Clustered Calibration: An Improvement to Radio Interferometric Direction Dependent Self-Calibration
Sanaz Kazemi, Sarod Yatawatta, Saleem Zaroubi

TL;DR
This paper introduces 'clustered calibration', a novel method for radio interferometric calibration that improves the calibration of faint sources by grouping them into clusters, enhancing accuracy and efficiency in arrays like LOFAR and SKA.
Contribution
The paper proposes a new clustered calibration technique that allows calibration of faint sources by leveraging bright source signals and clustering, improving over traditional methods.
Findings
Clustered calibration outperforms traditional unclustered calibration.
Analytical criteria for optimal number of clusters are provided.

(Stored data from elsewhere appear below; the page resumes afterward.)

Lemma closed_connector_is_returned_example :
  exists c conn,
    requests (fun _ => None) fresh_process [Construct "test_db.db"; CloseConnector]
    = mkProcess (Some c) [conn]
    /\ _connection c = Some 0%nat
    /\ database conn = "test_db.db" /\ closed conn = true
    /\ live (mkProcess (Some c) [conn]) = []
    /\ (forall t',
           DataBaseConnector (fun _ => None) (mkProcess (Some c) [conn]) t'
           = (inr c, mkProcess (Some c) [conn]))
    /\ (forall schema',
           exec_create_query readonly_store conn schema'
           = (inl (ProgrammingError "Cannot operate on a closed database."), conn)).
Proof.
  apply (closed_connector_is_returned (fun _ => None) readonly_store "test_db.db").
  reflexivity.
Defined.

(** * The CharField of [fields.py] against the one of [orm.py] *)

(** X22.  The two copies of [CharField] agree on every field that is a
    key or is not unique: for all arguments with [primary_key=True] or
    [unique=False] they construct the same field or both raise, with
    the same exception except for the wording of the primary-key
    message. *)
Theorem charfield_copies_agree (ml : value) (pk u nl : bool) (d : value) :
  pk = true \/ u = false ->
  match CharField.__init__ ml pk u nl d, FieldsPy.__init__ ml pk u nl d with
  | inr f, inr f' => f = f'
  | inl e, inl e' =>
      e = e'
      \/ (e = ValueError CharField.primary_key_msg
          /\ e' = ValueError FieldsPy.primary_key_msg)
  | _, _ => False
  end.
Proof.
  intros H.
  unfold CharField.__init__, FieldsPy.__init__. cbv zeta.
  destruct (CharField._basic_checks (mkField CharFieldC pk u nl ml d))
    as [e|[]]; cbn [bind]; [now left|].
  cbn [primary_key unique null].
  destruct pk.
  - unfold CharField._primary_key_checks, FieldsPy._primary_key_checks.
    cbn [primary_key unique null default andb].
    destruct (nl || negb (is_none d) || u); cbn [bind]; [right; now split|reflexivity].
  - destruct H as [H | ->]; [discriminate|].
    unfold CharField._check_for_default_val, FieldsPy._default_value_checks.
    cbn [primary_key unique null default negb andb].
    destruct nl; cbn [negb andb bind]; [reflexivity|].
    destruct (truthy d); cbn [negb bind]; [reflexivity|now left].
Qed.
(** * avm-version-check: a shallow embedding of [main.go]

    The development follows the layout of the Go source: the runtime
    helpers the program calls ([strings], [strconv], [time]), the
    [go-version] constraint library, the external world (file system, [git],
    [tfconfig]) as an oracle-driven state monad, then [cloneRepo],
    [parseTerraformModule], [checkVersionConstraints], [getLastCommitInfo],
    [processRecord], [summarizeResults] and the worker pool of the [process]
    command; then [readCSV] with [getField], the loop of the [analysis]
    command, and [downloadCSV] with [downloadCSVIfNeeded] over a file system
    of their own. *)

From Stdlib Require Import ZArith Ascii String List Lia Permutation DecimalString.
From stdpp Require Import base gmap strings list.

Local Open Scope string_scope.
Local Open Scope list_scope.
Local Open Scope Z_scope.

(** ** Results of fallible calls: Go's [(value, error)] pairs.
    An [error] is modelled by its message, which is all the program uses. *)

Inductive errorOr (A : Type) : Type :=
| Ok (a : A)
| Err (msg : string).
Arguments Ok {A} a.
Arguments Err {A} msg.

(** ** Go runtime helpers on strings *)

Module Strings.

Definition code (c : ascii) : Z := Z.of_N (N_of_ascii c).

Definition isDigit (c : ascii) : bool := (48 <=? code c) && (code c <=? 57).

Definition digitVal (c : ascii) : Z := code c - 48.

(** ASCII white space as [strings.TrimSpace] sees it: tab, newline, vertical
    tab, form feed, carriage return, space.  Text is a sequence of bytes;
    the white space outside ASCII is not modelled. *)
Definition isSpace (c : ascii) : bool :=
  ((9 <=? code c) && (code c <=? 13)) || (code c =? 32).
(** * CodeChecker analyzer context: a shallow embedding of
    [analyzer/codechecker_analyzer/analyzer_context.py].

    The Python class [Context] reads three JSON files and the process
    environment, resolves the analyzer binaries and the replacer tool, and
    is handed out by [get_context].  Python values read from JSON are kept
    dynamically typed ([json]); exceptions, [sys.exit] and the calls on the
    logger are explicit in the monad [M]. *)

From Stdlib Require Import String Ascii List ZArith Lia Bool.
From stdpp Require Import base strings gmap.
Import ListNotations.
Open Scope string_scope.
Set Warnings "-register-all".

(** ** Strings: the parts of [str] and [posixpath] the module uses *)

Module Str.

Definition is_sep (c : ascii) : bool := Ascii.eqb c "/"%char.

(** [s.startswith('/')] *)
Definition starts_with_sep (s : string) : bool :=
  match s with
  | String c _ => is_sep c
  | EmptyString => false
  end.

(** [s.endswith(suf)] *)
Fixpoint endswith (s suf : string) : bool :=
  if String.eqb s suf then true
  else match s with
       | EmptyString => false
       | String _ r => endswith r suf
       end.

(** [s.split(sep)] for a one-character separator. *)
Fixpoint split (sep : ascii) (s : string) : list string :=
  match s with
  | EmptyString => [EmptyString]
  | String c r =>
      if Ascii.eqb c sep then EmptyString :: split sep r
      else match split sep r with
           | x :: xs => String c x :: xs
           | [] => [String c EmptyString]
           end
  end.

(** [i = p.rfind('/') + 1; (p[:i], p[i:])] *)
Fixpoint cut_last_sep (p : string) : string * string :=
  match p with
  | EmptyString => (EmptyString, EmptyString)
  | String c r =>
      let '(h, t) := cut_last_sep r in
      match h with
      | EmptyString =>
          if is_sep c then (String c EmptyString, t)
          else (EmptyString, String c t)
      | _ => (String c h, t)
      end
  end.

(** [head != '/' * len(head)] is the negation of this. *)
Fixpoint all_sep (s : string) : bool :=
  match s with
  | EmptyString => true
  | String c r => is_sep c && all_sep r
  end.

Method enhances calibration accuracy for faint sources near noise level.
Abstract
The new generation of radio synthesis arrays, such as LOFAR and SKA, have been designed to surpass existing arrays in terms of sensitivity, angular resolution and frequency coverage. This evolution has led to the development of advanced calibration techniques that ensure the delivery of accurate results at the lowest possible computational cost. However, the performance of such calibration techniques is still limited by the compact, bright sources in the sky, used as calibrators. It is important to have a bright enough source that is well distinguished from the background noise level in order to achieve satisfactory results in calibration. We present "clustered calibration" as a modification to traditional radio interferometric calibration, in order to accommodate faint sources that are almost below the background noise level into the calibration process. The main idea is to employ the…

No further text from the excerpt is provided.